|Reardon, Catherine - Kate|
|Mccool, Donald - Retired ARS Employee|
|Douglas, Clyde - Retired ARS Employee|
|Albrecht, Stephan - Retired ARS Employee|
|Rickman, Ron - Retired ARS Employee|
Submitted to: Journal of Soil and Water Conservation
Publication Type: Peer Reviewed Journal
Publication Acceptance Date: 12/10/2012
Publication Date: 8/23/2013
Publication URL: http://handle.nal.usda.gov/10113/58481
Citation: Williams, J.D., Reardon, C.L., Mccool, D.K., Douglas, C.L., Albrecht, S.L., Rickman, R.2. 2013. Root to shoot ratios and belowground biomass distribution for Pacific Northwest dryland crops. Journal of Soil and Water Conservation. 68(5):349-360.
Interpretive Summary: Roots, cereal crowns, and stems growing beneath the soil surface provide important resistance to soil erosion. Incorporating how this material is distributed into soil erosion models will improve model performance and our ability to evaluate soil and water conservation efforts. We measured the belowground biomass of wheat, spring peas, and winter canola crops grown in the dryland cropping region of the Pacific Northwest and found 70% of the root mass in the top 4 inches of soil in wheat and canola crops and the top 6 inches of soil in pea crops. These findings are in agreement with Revised Universal Soil Loss Equation (RUSLE2) Science Documentation, which indicates that an average of 74% of root mass is in the top 6 inches of the profile. Root-to-shoot biomass ratios in mature wheat ranged from 0.13 to 0.17, substantially lower than the value of 0.25 used in the Water Erosion Prediction Project (WEPP) model. More accurately representing root development, particularly in winter crops, could improve WEPP performance in the Pacific Northwest.
Technical Abstract: Roots, cereal crowns, and stems growing beneath the soil surface provide important resistance to soil erosion. Understanding the amount and distribution of this material in the soil profile could provide insights into resistance to soil erosion by water and improve performance of soil erosion models such as RUSLE and WEPP. Erosion models use built-in or external crop growth models to populate crop yield and live aboveground and associated belowground biomass databases. We examined two data sets from the dryland small grain production region in the Pacific Northwest to determine root to shoot ratios, the vertical distribution of root and attached belowground biomass, and incorporated residue from previously grown crops.
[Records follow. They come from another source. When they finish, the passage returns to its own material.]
Lemma mine_round_inv L G e st st' :
  sys_inv L G st -> DeviceTypes.merges (merge_hits e) ->
  mine_round rpc cfg env e st = Some st' -> grown L G (round_shares (J := J) cfg env e st) st st'.
Proof.
  intros I Hm. unfold mine_round, round_shares.
  pose proof (active_jobs_ok G (m_reg st) (si_slots _ _ _ I) (si_items _ _ _ I)) as Hs.
  destruct (active_jobs (m_reg st)) as [ids snaps]. cbn [snd] in Hs.
  destruct ids as [|i ids]; [intros [= <-]; by apply grown_refl|].
  destruct (launch_round cfg env e _ snaps st) as [st1|] eqn:E1; [|done]. cbn [mbind option_bind].
  intros E. pose proof (launch_round_inv L G e (i :: ids) snaps st st1 I Hs ltac:(done) Hm E1) as G1.
  destruct (Device.drainDeviceHits (m_dev st1) 64) as [[[dev hits] ok]|] eqn:Ed; [|done]. cbn [mbind option_bind] in E |- *.
  cbn [default from_option id]. apply (grown_trans L G [] (hits_shares snaps (main_gbt_submitter cfg) hits) _ _ _ G1). clear I. intros I.
  apply DeviceTypes.drain_typed in Ed as [Hd Hh]; [|apply I]. injection E as <-.
  rewrite <- (app_nil_r (hits_shares _ _ _)).
  eapply (grown_trans _ _ _ _ _ (submit_hits rpc cfg env e snaps hits (set_dev st1 dev))); [|apply snapshot_ledger_inv].
  pose proof (handle_hits_did rpc env (outbox_file cfg) (Config.outbox cfg) (now_system e) snaps
    (main_gbt_submitter cfg) (mkHitState (m_world st1) (m_rpc st1) (m_metrics st1)) hits) as W.
  eapply sys_inv_world; [exact I|exact W|by apply hits_shares_ok|done|done|exact Hd|apply I].
Qed.

Lemma header_nonce_range header : is_bytes header -> is_u32 (header_nonce header).
Proof. intros Hb. unfold header_nonce, word_at. cxx_range. Qed.
Lemma active_mono l st :
  (forall w, w ∈ st.1 -> w ∈ (fold_left active_step l st).1) /\
  (forall w s, st.2 !! w = Some s -> (fold_left active_step l st).2 !! w = Some s).
Proof.
  revert st. induction l as [|i l IH]; intros st; cbn [fold_left]; [done|]. destruct (IH (active_step st i)) as [H1 H2].
  unfold active_step in H1, H2 |- *. destruct (Registry.get reg i) as [s|]; [|done].
  destruct (negb (active (item s))); [done|]. split.
  - intros w Hw. apply H1. cbn. rewrite elem_of_app. by left.
  - intros w s' Hs. apply H2. cbn. unfold emplace. destruct (st.2 !! work_id (item s)) eqn:E; [done|].
    rewrite lookup_insert_ne by (intros <-; by rewrite Hs in E). done.
Qed.

Lemma active_absent w l st :
  (forall j s, j ∈ l -> Registry.get reg j = Some s -> active (item s) = true -> work_id (item s) <> w) ->
  st.2 !! w = None -> (fold_left active_step l st).2 !! w = None.
Proof.
  revert st. induction l as [|i l IH]; intros st Hl Hn; cbn [fold_left]; [done|].
  apply IH; [intros j s Hj; apply Hl; by right|]. unfold active_step.
  destruct (Registry.get reg i) as [s|] eqn:E; [|done]. destruct (active (item s)) eqn:Ea; [|done]. cbn.
  unfold emplace. destruct (st.2 !! work_id (item s)); [done|].
  rewrite lookup_insert_ne; [done|]. apply (Hl i); [by left|done..].
Qed.
Fixpoint all_init (d : list (option byte)) : option (list byte) :=
  match d with
  | [] => Some []
  | Some x :: d' => match all_init d' with Some l => Some (x :: l) | None => None end
  | None :: _ => None
  end.

(** Reading [k] bytes at a pointer; [None] when they are not all there
    and initialised. *)
Definition read_bytes (h : gmap N object) (a : ptr) (k : Z) : option (list byte) :=
  if k =? 0 then Some [] else
  match elems_at h a with
  | Some d => if k <=? Z.of_nat (length d) then all_init (take (Z.to_nat k) d)
              else None
  | None => None
  end.

(** The blocks a handle owns: its own storage and its stretchy block. *)
Definition owned_blocks (h : gmap N object) (p : ptr) : gset N :=
  match p with
  | Ptr ib _ =>
      {[ib]} ∪ match h !! ib with
               | Some (Image _ (Some (Ptr sb _))) => {[sb]}
               | _ => ∅
               end
  | _ => ∅
  end.

(** A handle in working order: a live [ImageBuffer] whose [bytes] is null
    with nothing counted, or a stretchy array whose header agrees with its
    block and covers [byte_count]. *)
Definition buffer_ok (h : gmap N object) (p : ptr) : bool :=
  match p with
  | Ptr ib off =>
      (off =? 0) &&
      match h !! ib with
      | Some (Image (Some bc) (Some a)) =>
          match a with
          | NULL => bc =? 0
          | Ptr sb off' =>
              (off' =? sb_header) &&
              match h !! sb with
              | Some (Stretchy (Some m) (Some n) d) =>
                  (Z.of_nat (length d) =? m) && (0 <=? bc) && (bc <=? n)
                  && (n <=? m) && (m <=? INT_MAX)
              | _ => false
              end
          | Wild _ => false
          end
      | _ => false
      end
  | _ => false
  end.

(** The same, with every part named. *)
Record buffer_at (h : gmap N object) (ib : N) (bc n m : Z) (a : ptr)
    (d : list (option byte)) : Prop := {
  ba_handle : h !! ib = Some (Image (Some bc) (Some a));
  ba_array : match a with
             | NULL => bc = 0 /\ n = 0 /\ m = 0 /\ d = []
             | Ptr sb off =>
                 off = sb_header /\ h !! sb = Some (Stretchy (Some m) (Some n) d)
             | Wild _ => False
             end;
  ba_length : Z.of_nat (length d) = m;
  ba_bounds : 0 <= bc <= n /\ n <= m <= INT_MAX
}.

(** Blocks outside the handle at [ib] keep their contents and stay outside. *)
Definition owns (h : gmap N object) (ib b : N) : Prop :=
  b = ib \/ exists bc off, h !! ib = Some (Image bc (Some (Ptr b off))).
(** * psy-helper-bot: a shallow embedding of [bot.py]

    The bot relays Telegram text messages to a chat-completion service,
    keeps a per-user transcript in a module-level dictionary and answers
    a fixed list of crisis phrases with a fixed text, without calling the
    service.  This file embeds the functions of [bot.py] and proves the
    properties of the history store, the crisis filter, the completion
    wrapper and the message handlers. *)

From Stdlib Require Import NArith ZArith List Bool Ascii String Lia.
From stdpp Require Import gmap list strings.

Local Open Scope N_scope.

(** ** Python strings

    A Python [str] is a sequence of Unicode code points.  Literals of the
    source are written as UTF-8 text and decoded to code points. *)

Definition pystr : Type := list N.

Fixpoint bytes_of_string (s : string) : list N :=
  match s with
  | EmptyString => []
  | String a s' => N_of_ascii a :: bytes_of_string s'
  end.

(** UTF-8 decoding of a byte sequence (1 to 4 byte forms; a truncated
    trailing sequence is dropped, which no literal of the source has). *)
Fixpoint utf8_decode (bs : list N) : list N :=
  match bs with
  | [] => []
  | b0 :: r0 =>
      if b0 <? 128 then b0 :: utf8_decode r0
      else if b0 <? 224 then
        match r0 with
        | b1 :: r1 => ((b0 mod 32) * 64 + b1 mod 64) :: utf8_decode r1
        | _ => []
        end
      else if b0 <? 240 then
        match r0 with
        | b1 :: b2 :: r2 =>
            ((b0 mod 16) * 4096 + (b1 mod 64) * 64 + b2 mod 64)
              :: utf8_decode r2
        | _ => []
        end
      else
        match r0 with
        | b1 :: b2 :: b3 :: r3 =>
            ((b0 mod 8) * 262144 + (b1 mod 64) * 4096
             + (b2 mod 64) * 64 + b3 mod 64) :: utf8_decode r3
        | _ => []
        end
  end.

Definition lit (s : string) : pystr := utf8_decode (bytes_of_string s).

(** [str.isspace] for one code point: the code points CPython treats as
    whitespace, which are the ones [str.strip()] removes. *)
Definition isspace (c : N) : bool :=
  ((9 <=? c) && (c <=? 13)) || ((28 <=? c) && (c <=? 32))
  || (c =? 133) || (c =? 160) || (c =? 5760)
  || ((8192 <=? c) && (c <=? 8202))
  || (c =? 8232) || (c =? 8233) || (c =? 8239) || (c =? 8287)
  || (c =? 12288).
(** X14. Assignments to different attributes, or to different products,
    commute: of two calls among [update_customer_count], [calculate_ltv] and
    [calculate_churn_rate] with [previous_customers] other than 0 that do
    not assign the same attribute of the same product, either order leaves
    the same ledger, whether the calls return or raise. *)
Theorem attribute_updates_commute c c' (target target' : string * Attribute) self :
  assigns c = Some target -> assigns c' = Some target' -> target <> target' ->
  after c (after c' self) = after c' (after c self).
Proof.
  destruct target as [pid a], target' as [pid' a']. intros Hc Hc' Hne.
  rewrite (after_assigns c pid a _ Hc), (after_assigns c' pid' a' _ Hc').
  rewrite (after_assigns c pid a _ Hc), (after_assigns c' pid' a' _ Hc').
  cbn [products set_products]. unfold set_products.
  cbn [total_revenue_history created_at]. f_equal.
  destruct (string_dec pid pid') as [<-|Hpid].
  - rewrite !dict_mutate_twice. apply dict_mutate_ext. intros p.
    apply (assignments_commute c c' pid pid a a' p Hc Hc'). congruence.
  - now apply dict_mutate_comm.
Qed.

Lemma after_all_app (cs cs' : list (@Call F T)) self :
  after_all (cs ++ cs') self = after_all cs' (after_all cs self).
Proof. apply fold_left_app. Qed.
Data were collected in 1993, 1994, 1995, and 2000 from short-term no-till and conventional tillage experiments conducted near Pendleton, OR and Pullman, WA, and in 1999 and 2000 from long-term experiments representative of farming practices near Pendleton, OR. The crops sampled in the short-term data set included soft white winter and spring wheat (Triticum aestivum L.) (WW and SW, respectively), spring peas (Pisum sativum L.) (SP), and winter canola (Brassica napus L.) (WC). Crops sampled in the long-term study included WW, SW, and SP. Data were collected at harvest in both data sets, and during three phenologic stages in each of the crops in the short-term data set. We found greater than 70% of root mass is in the top 10 cm (3.9 in) of the soil profile with the exception of spring peas, which had 70% of root mass in the top 15 cm (5.9 in) of the soil profile. WC produced significantly more belowground biomass near the soil surface than WW, SW, or SP. Root-to-shoot biomass ratios in mature wheat ranged from 0.13 to 0.17, substantially lower than values used in WEPP (0.25). In the long-term experiments, soil of the conventionally tilled continuous winter wheat (CWW) plots contained significantly greater belowground biomass than soil of conventionally tilled winter wheat/fallow (CR) and no-till winter wheat/fallow (NT) treatments. There was no significant difference between CWW and conventionally tilled winter wheat/ spring pea (WP), however CWW returns more residue than WP, the year peas are grown. More accurately representing root development, particularly in winter crops, could improve WEPP performance in the Pacific Northwest.